Deze regio's zijn niet rechtstreeks met elkaar verbonden, ze doen dat via de superieure temporale sulcus, een structuur waarmee ze op een bidirectionele manier communiceren, dat wil zeggen dat ze informatie verzenden en ontvangen.
Broadmans gebied 44, dat deel uitmaakt van Broca's gebied dat betrokken is bij de motorische productie van spraak, zou ons helpen het doel van de actie te kennen, terwijl de inferieure pariëtale cortex verantwoordelijk zou zijn voor het coderen van de bewegingen die nodig zijn om de actie uit te voeren. . In een dergelijk circuit zou de sulcus superior temporalis fungeren als een schakel tussen de twee structuren en geen "spiegel" -eigenschappen hebben.
Wanneer ontstaan spiegelneuronen?
Onze spiegelneuronen lijken vanaf de geboorte actief te zijn, aangezien imitatiegedrag aangeboren is en vanaf zeer jonge leeftijd kan worden waargenomen.
Spiegelneuronen ontwikkelen zich naarmate het individu groeit, zodat imitatiegedrag beetje bij beetje door ervaring wordt geperfectioneerd. Dat wil zeggen, hoe meer ervaring met een bepaald gedrag, hoe groter de activering van spiegelneuronen en hoe groter de verbetering van de simulatie.
De evolutionaire waarde van spiegelneuronen is duidelijk, aangezien ze leren door observatie en de overdracht van informatie vergemakkelijken.
Het is alsof deze neuronen elkaars perspectief overnemen, alsof ze een virtual reality-simulatie uitvoeren van andermans actie.

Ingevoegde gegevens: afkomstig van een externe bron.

Definition sockaddr_ok (sa : sockaddr) : Prop :=
  match sa with
  | AF_INET a p => 0 <= a < 2 ^ 32 /\ 0 < p <= 65535
  | AF_INET6 l p => length l = 16%nat /\ is_bytes l /\ 0 < p <= 65535
  | AF_OTHER _ => False
  end.
Definition sockaddr_len (sa : sockaddr) : Z := match sa with AF_INET _ _ => sizeof_sockaddr_in | AF_INET6 _ _ => sizeof_sockaddr_in6 | AF_OTHER _ => 0 end.
Lemma printed_port p : 0 < p <= 65535 -> zlen (printf_d p) <= 5 /\ 58 ∉ printf_d p.
Proof.
  intros Hp. split.
  - unfold printf_d, zlen. rewrite length_map. assert (HP : 10 ^ Z.of_nat 5 = 100000) by reflexivity. pose proof (digits_length 10 4 20 p ltac:(lia) ltac:(rewrite HP; lia)). lia.
  - pose proof (printf_d_chars p ltac:(lia)) as HC. rewrite Forall_forall in HC. intros HE%HC. lia.
Qed.
(** C13: the text of an address with a port other than 0 is parsed to the same
    address and port. *)
Theorem evutil_sockaddr_roundtrip sa outlen : sockaddr_ok sa -> 54 <= outlen ->
  evutil_parse_sockaddr_port (evutil_format_sockaddr_port_ sa outlen) sizeof_sockaddr_storage = Some (0, Some (sa, sockaddr_len sa)).
Proof.
  intros HS Hlen. destruct sa as [a p|l p|]; [| |done].
  - destruct HS as [Ha Hp]. destruct (ip_text_ok AF_INET_ (be_bytes a) 128) as (b & Hb & HL & HC & HP); [by left | apply be_bytes_u8 | lia|]. change (AF_INET_ =? AF_INET_) with true in HC. cbv iota in HC.
    destruct (printed_port p Hp) as [HpL Hp58]. unfold evutil_format_sockaddr_port_. rewrite Hb. rewrite clipped_all by (rewrite !zlen_app; change (zlen [58]) with 1; lia).
    assert (Hb58 : 58 ∉ b) by (rewrite Forall_forall in HC; intros HE%HC; unfold plain in HE; lia).
    assert (Hsp : split_port (b ++ [58] ++ printf_d p) = Some (false, b, Some (printf_d p))).
    { unfold split_port. assert (Hsa : split_at 58 (b ++ [58] ++ printf_d p) = Some (b, printf_d p)) by by apply split_at_app. rewrite Hsa, (split_at_none 58 (printf_d p)) by done. replace (127 <? zlen b) with false by lia.
      destruct b as [|c b]; [done|]. apply Forall_cons in HC as [Hc _]. cbn [app]. destruct (Z.eq_dec c 91) as [->|Hne]; [unfold plain in Hc; lia|]. repeat case_match; done. }
    unfold evutil_parse_sockaddr_port. rewrite Hsp, atoi_printed by lia. replace ((p <=? 0) || (65535 <? p)) with false by lia. rewrite HP. cbn. by rewrite be_bytes_number.
  - destruct HS as (Hl & HB & Hp). destruct (ip_text_ok AF_INET6_ l 128) as (b & Hb & HL & HC & HP); [by right | done | lia|]. change (AF_INET6_ =? AF_INET_) with false in HC. cbv iota in HC.
    destruct (printed_port p Hp) as [HpL Hp58]. unfold evutil_format_sockaddr_port_. rewrite Hb. rewrite clipped_all by (rewrite !zlen_app; change (zlen [91]) with 1; change (zlen [93; 58]) with 2; lia).
    assert (Hb93 : 93 ∉ b) by (rewrite Forall_forall in HC; intros HE%HC; unfold ip_char, plain in HE; lia).
    assert (Hsp : split_port ([91] ++ b ++ [93; 58] ++ printf_d p) = Some (true, b, Some (printf_d p))).
    { unfold split_port. cbn [app]. rewrite split_at_app by done. cbn [mbind option_bind]. by replace (127 <? zlen b) with false by lia. }
    unfold evutil_parse_sockaddr_port. rewrite Hsp, atoi_printed by lia. replace ((p <=? 0) || (65535 <? p)) with false by lia. by rewrite HP.
Qed.

(** ** Witnesses, and texts that are accepted. *)
Definition demo_ip6 : list Z := [0x20; 1; 0xd; 0xb8; 0; 0; 0; 0; 0; 0; 0; 0; 0; 0; 0; 1].
Lemma demo_ip6_bytes : is_bytes demo_ip6.
Proof. unfold demo_ip6. repeat constructor; unfold is_u8; lia. Qed.
Lemma evutil_inet_roundtrip_witness : exists text, evutil_inet_ntop AF_INET6_ demo_ip6 46 = Some text /\ zlen text <= 45 /\ evutil_inet_pton AF_INET6_ text = Some (1, demo_ip6).
Proof. apply (evutil_inet_roundtrip AF_INET6_ demo_ip6 46); [by right | apply demo_ip6_bytes | lia]. Defined.
Lemma evutil_inet_pton_total_witness : parsed 16 (evutil_inet_pton AF_INET6_ (str "1::2::3")).
Proof. apply (evutil_inet_pton_total AF_INET6_). by right. Defined.
Lemma evutil_sockaddr_roundtrip_witness : evutil_parse_sockaddr_port (evutil_format_sockaddr_port_ (AF_INET6 demo_ip6 53) 128) sizeof_sockaddr_storage = Some (0, Some (AF_INET6 demo_ip6 53, 28)).
Proof. apply (evutil_sockaddr_roundtrip (AF_INET6 demo_ip6 53) 128); [split; [done | split; [apply demo_ip6_bytes | lia]] | lia]. Defined.
Lemma ip6_printed : evutil_inet_ntop AF_INET6_ demo_ip6 46 = Some (str "2001:db8::1").
Proof. by vm_compute. Qed.
(** A colon after the last word. *)
Lemma trailing_colon_accepted : evutil_inet_pton AF_INET6_ (str "1:2:3:4:5:6:7:8:") = evutil_inet_pton AF_INET6_ (str "1:2:3:4:5:6:7:8") /\ evutil_inet_pton AF_INET6_ (str "1::2:") = evutil_inet_pton AF_INET6_ (str "1::2").
Proof. by vm_compute. Qed.
(** The prefixes, blanks and signs that [strtol] and [sscanf] skip. *)
Lemma odd_numbers_accepted : evutil_inet_pton AF_INET6_ (str "0x1f::1") = evutil_inet_pton AF_INET6_ (str "1f::1") /\ evutil_inet_pton AF_INET_ (str " 1. +2.3.-4294967292") = Some (1, [1; 2; 3; 4]).
Proof. by vm_compute. Qed.
(** A buffer that lacks the place for the NUL. *)
Lemma ntop_truncates : evutil_inet_ntop AF_INET6_ (replicate 15 0 ++ [1]) 3 = Some (str "::").
Proof. by vm_compute. Qed.
(** What follows a bracket, and port 0. *)
Definition loopback6 : sockaddr := AF_INET6 (replicate 15 0 ++ [1]) 0.
Lemma junk_after_bracket : evutil_parse_sockaddr_port (str "[::1]junk") 128 = Some (0, Some (loopback6, 28)).
Proof. by vm_compute. Qed.
Lemma port_0_not_read : evutil_format_sockaddr_port_ loopback6 128 = str "[::1]:0" /\ evutil_parse_sockaddr_port (str "[::1]:0") 128 = Some (-1, None).
Proof. by vm_compute. Qed.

In een onderzoek dat Buccino in 2004 uitvoerde, werd bijvoorbeeld waargenomen dat door virtueel gitaarspelen te imiteren, de spiegelneuronen van muzikanten die eerder gitaar hadden gespeeld, meer werden geactiveerd dan die van mensen die nog nooit gitaar hadden gespeeld.
Referenties
- Antonella, C., en Antonietti, A. (2013). Spiegelneuronen en hun functie in cognitief begrepen empathie. Bewustzijn en cognitie, 1152-1161.
- Carlson, NR (2010). Controle van beweging. In NR Carlson, Physiology of Behavior (pp. 280-282). Boston: Pearson.
- Carmona, S. (2014). Sociale cognitie. In Redolar, Cognitive Neuroscience (pp. 702-706). Madrid: PAN AMERICAN MEDICAL.
- Lamma, C., en Majdandzic, J. (2014). De rol van gedeelde neurale activeringen, spiegelneuronen en moraliteit in empathie - Een kritische opmerking. Neuroscience Research, 15-24.
- Singer, T., Seymour, B., O'Doherty, J., Kaube, H., Dolan, R., & Frith, C. (2004). Empathie voor pijn omvat de affectieve maar niet de sensorische componenten van pijn. Science, 466-469.